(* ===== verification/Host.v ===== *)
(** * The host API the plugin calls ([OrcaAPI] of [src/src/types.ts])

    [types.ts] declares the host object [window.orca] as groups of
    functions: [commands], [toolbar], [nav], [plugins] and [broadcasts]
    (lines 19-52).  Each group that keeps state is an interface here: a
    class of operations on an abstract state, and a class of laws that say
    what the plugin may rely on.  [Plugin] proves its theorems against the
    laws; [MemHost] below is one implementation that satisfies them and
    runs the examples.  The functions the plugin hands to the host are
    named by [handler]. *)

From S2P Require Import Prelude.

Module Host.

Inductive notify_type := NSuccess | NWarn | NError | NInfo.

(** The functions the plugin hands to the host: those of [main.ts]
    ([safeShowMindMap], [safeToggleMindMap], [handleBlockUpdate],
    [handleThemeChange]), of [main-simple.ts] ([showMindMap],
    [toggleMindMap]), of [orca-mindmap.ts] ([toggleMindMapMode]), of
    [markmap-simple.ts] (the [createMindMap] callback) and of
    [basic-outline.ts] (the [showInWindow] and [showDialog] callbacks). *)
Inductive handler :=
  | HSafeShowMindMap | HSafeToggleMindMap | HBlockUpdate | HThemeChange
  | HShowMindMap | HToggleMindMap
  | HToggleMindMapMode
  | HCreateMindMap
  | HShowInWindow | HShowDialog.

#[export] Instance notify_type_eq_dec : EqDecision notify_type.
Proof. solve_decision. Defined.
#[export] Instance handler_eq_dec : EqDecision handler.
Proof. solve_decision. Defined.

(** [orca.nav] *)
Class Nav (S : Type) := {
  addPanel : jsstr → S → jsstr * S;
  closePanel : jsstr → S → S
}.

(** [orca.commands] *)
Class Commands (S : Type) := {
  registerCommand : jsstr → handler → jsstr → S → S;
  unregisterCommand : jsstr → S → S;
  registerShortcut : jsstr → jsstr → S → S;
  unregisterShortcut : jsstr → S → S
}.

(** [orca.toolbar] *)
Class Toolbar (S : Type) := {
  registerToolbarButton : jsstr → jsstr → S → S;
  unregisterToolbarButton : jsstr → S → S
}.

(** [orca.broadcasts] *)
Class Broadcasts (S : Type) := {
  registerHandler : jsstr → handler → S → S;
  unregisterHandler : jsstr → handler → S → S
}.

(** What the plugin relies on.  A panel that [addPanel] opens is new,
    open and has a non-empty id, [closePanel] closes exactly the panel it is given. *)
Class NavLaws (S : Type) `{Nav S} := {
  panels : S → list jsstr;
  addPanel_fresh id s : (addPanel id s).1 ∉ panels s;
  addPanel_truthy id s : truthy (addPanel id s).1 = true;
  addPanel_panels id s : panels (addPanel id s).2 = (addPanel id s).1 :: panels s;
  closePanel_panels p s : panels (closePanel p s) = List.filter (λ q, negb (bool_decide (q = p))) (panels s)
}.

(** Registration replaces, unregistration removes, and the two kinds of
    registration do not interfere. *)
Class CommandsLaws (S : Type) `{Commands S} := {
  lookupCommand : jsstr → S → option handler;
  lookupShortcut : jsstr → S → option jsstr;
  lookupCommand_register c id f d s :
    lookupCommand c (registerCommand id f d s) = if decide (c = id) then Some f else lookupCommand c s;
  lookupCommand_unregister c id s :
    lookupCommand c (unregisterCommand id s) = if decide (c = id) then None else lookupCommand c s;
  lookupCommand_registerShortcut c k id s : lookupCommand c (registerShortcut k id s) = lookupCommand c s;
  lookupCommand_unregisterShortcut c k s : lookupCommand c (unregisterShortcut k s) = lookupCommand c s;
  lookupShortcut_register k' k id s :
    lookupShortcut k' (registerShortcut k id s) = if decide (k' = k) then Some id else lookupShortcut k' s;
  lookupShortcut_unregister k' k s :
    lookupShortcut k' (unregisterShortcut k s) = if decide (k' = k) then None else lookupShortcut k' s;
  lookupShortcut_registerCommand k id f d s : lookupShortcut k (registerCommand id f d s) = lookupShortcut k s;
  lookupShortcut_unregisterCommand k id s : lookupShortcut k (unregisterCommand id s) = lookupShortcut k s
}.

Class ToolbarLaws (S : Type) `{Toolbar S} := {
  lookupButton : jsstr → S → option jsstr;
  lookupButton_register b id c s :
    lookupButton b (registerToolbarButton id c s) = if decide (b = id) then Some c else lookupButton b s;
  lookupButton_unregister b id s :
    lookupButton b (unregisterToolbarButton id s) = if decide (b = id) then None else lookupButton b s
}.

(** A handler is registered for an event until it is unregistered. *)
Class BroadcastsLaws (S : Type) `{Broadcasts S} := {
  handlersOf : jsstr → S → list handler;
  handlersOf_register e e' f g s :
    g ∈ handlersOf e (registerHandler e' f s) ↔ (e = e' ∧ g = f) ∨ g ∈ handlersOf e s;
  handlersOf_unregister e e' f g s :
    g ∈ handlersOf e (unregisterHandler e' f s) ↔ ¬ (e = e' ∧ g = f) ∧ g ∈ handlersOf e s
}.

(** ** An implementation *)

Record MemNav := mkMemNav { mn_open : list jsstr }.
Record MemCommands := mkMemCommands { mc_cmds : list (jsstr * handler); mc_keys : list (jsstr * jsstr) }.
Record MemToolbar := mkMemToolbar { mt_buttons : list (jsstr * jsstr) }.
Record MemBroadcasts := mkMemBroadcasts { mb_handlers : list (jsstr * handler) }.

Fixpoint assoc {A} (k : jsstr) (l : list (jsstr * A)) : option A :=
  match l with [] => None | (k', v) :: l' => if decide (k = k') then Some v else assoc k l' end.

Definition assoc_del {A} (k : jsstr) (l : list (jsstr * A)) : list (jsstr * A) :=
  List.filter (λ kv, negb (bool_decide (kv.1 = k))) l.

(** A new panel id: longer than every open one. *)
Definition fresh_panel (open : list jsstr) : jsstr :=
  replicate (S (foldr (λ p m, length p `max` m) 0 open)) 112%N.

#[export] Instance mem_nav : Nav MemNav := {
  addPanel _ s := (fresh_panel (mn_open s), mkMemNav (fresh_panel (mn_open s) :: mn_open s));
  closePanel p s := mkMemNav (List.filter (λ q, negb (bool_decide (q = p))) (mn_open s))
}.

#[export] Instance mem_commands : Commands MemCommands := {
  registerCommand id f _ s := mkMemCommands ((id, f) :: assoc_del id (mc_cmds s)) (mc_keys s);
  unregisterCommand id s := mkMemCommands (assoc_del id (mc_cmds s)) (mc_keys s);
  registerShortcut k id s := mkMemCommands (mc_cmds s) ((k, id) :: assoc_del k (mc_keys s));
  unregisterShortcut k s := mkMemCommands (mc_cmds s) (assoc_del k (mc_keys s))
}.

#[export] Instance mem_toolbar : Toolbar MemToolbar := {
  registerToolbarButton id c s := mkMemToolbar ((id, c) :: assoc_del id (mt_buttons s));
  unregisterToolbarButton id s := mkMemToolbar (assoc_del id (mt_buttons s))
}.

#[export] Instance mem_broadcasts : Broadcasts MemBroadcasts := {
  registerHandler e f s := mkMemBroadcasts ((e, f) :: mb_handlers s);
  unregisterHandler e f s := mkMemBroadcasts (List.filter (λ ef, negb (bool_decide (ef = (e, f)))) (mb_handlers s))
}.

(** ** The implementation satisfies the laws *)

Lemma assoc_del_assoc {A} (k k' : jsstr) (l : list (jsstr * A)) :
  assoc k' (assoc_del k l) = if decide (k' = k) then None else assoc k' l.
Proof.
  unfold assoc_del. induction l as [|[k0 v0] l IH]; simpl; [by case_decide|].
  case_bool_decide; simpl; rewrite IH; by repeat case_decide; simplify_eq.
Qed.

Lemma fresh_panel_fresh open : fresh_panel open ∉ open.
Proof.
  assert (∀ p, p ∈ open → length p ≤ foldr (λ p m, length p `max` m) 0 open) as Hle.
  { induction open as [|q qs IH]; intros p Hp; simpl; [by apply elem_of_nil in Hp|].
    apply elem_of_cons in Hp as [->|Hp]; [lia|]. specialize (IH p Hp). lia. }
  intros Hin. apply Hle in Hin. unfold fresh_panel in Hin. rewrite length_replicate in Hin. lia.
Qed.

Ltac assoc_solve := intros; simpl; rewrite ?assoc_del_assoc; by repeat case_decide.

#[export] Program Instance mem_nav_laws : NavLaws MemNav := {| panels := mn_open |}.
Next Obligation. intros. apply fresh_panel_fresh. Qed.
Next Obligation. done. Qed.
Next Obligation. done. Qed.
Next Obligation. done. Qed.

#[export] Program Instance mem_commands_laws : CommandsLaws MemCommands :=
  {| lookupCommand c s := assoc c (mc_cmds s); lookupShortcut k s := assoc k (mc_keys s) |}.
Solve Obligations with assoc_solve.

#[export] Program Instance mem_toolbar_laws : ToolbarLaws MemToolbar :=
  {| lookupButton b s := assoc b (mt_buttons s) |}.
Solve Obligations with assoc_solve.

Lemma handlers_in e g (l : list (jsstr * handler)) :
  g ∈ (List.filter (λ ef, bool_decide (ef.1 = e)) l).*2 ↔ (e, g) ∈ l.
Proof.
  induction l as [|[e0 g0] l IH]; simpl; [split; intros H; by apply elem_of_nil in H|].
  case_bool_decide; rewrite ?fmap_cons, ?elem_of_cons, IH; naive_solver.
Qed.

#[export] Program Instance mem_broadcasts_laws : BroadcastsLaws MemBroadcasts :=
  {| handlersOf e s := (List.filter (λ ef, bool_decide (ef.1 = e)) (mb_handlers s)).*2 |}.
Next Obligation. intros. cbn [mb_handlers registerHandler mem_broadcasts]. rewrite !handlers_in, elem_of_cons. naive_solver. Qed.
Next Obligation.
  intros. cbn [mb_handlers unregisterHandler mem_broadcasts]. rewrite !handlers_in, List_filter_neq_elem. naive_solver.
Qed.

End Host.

────────

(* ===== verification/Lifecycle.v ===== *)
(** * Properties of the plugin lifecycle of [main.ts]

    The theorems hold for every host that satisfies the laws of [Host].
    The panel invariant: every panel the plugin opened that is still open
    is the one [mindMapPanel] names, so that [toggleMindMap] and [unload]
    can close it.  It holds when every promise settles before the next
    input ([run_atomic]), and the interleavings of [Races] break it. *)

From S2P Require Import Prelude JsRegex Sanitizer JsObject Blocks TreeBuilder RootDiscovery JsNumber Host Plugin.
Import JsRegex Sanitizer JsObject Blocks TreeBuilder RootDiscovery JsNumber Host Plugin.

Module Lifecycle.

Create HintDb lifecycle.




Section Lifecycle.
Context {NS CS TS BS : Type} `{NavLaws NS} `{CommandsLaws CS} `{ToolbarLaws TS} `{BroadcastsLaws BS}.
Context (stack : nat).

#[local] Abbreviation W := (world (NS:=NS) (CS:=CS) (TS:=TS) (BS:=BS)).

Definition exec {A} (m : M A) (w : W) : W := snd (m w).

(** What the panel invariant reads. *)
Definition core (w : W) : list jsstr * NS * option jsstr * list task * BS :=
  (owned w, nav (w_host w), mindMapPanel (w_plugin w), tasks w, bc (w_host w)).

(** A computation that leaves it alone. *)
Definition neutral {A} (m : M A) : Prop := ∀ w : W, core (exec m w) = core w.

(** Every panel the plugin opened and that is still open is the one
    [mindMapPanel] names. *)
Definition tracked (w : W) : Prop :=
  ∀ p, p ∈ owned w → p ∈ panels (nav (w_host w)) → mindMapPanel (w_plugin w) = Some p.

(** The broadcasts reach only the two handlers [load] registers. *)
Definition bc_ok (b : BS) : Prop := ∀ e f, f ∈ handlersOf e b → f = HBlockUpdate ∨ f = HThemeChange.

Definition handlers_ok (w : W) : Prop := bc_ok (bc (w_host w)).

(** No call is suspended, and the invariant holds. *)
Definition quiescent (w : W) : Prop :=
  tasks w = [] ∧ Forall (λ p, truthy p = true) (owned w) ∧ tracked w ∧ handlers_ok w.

────────

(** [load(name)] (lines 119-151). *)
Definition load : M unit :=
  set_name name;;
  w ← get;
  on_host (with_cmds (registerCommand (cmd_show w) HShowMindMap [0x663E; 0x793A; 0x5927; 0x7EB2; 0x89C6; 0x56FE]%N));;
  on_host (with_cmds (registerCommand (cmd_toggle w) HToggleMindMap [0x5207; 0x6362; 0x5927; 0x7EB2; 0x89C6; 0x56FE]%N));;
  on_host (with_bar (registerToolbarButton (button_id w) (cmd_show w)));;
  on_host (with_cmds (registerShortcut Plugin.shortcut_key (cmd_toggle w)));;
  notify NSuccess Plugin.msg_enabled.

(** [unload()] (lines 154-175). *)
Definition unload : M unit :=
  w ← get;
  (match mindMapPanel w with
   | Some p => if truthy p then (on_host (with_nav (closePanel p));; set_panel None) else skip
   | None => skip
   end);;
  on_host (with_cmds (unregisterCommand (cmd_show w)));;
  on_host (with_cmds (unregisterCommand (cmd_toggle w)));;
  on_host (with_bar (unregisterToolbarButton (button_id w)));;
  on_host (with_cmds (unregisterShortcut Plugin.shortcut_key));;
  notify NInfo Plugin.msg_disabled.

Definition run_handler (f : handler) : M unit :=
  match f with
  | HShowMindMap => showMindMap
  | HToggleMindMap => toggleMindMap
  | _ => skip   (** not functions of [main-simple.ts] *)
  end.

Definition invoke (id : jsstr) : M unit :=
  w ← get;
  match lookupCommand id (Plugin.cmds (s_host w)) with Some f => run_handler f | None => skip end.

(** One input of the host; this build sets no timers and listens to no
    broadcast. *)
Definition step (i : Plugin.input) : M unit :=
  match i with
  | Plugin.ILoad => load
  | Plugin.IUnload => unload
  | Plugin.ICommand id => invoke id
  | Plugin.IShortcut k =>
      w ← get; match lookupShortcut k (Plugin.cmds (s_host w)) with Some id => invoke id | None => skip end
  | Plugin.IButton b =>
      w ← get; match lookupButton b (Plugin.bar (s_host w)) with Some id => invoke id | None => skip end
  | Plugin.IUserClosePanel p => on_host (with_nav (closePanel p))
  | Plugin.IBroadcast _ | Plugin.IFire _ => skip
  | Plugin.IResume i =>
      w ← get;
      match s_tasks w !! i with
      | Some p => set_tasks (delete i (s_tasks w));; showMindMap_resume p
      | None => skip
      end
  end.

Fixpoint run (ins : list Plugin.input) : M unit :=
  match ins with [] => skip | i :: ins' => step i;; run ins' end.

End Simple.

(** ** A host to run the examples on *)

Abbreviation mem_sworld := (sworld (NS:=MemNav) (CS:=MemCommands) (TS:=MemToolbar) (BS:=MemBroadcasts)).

────────

> WHAT THE TASK ASKS
Copy word for word the stretch of entries above from the line that has "(* ===== verification/Host.v ===== *)" through the line that has "laws; [MemHost] below", both ends included, and nothing outside it.

> PROBLEM SOLUTION
(* ===== verification/Host.v ===== *)
(** * The host API the plugin calls ([OrcaAPI] of [src/src/types.ts])

    [types.ts] declares the host object [window.orca] as groups of
    functions: [commands], [toolbar], [nav], [plugins] and [broadcasts]
    (lines 19-52).  Each group that keeps state is an interface here: a
    class of operations on an abstract state, and a class of laws that say
    what the plugin may rely on.  [Plugin] proves its theorems against the
    laws; [MemHost] below is one implementation that satisfies them and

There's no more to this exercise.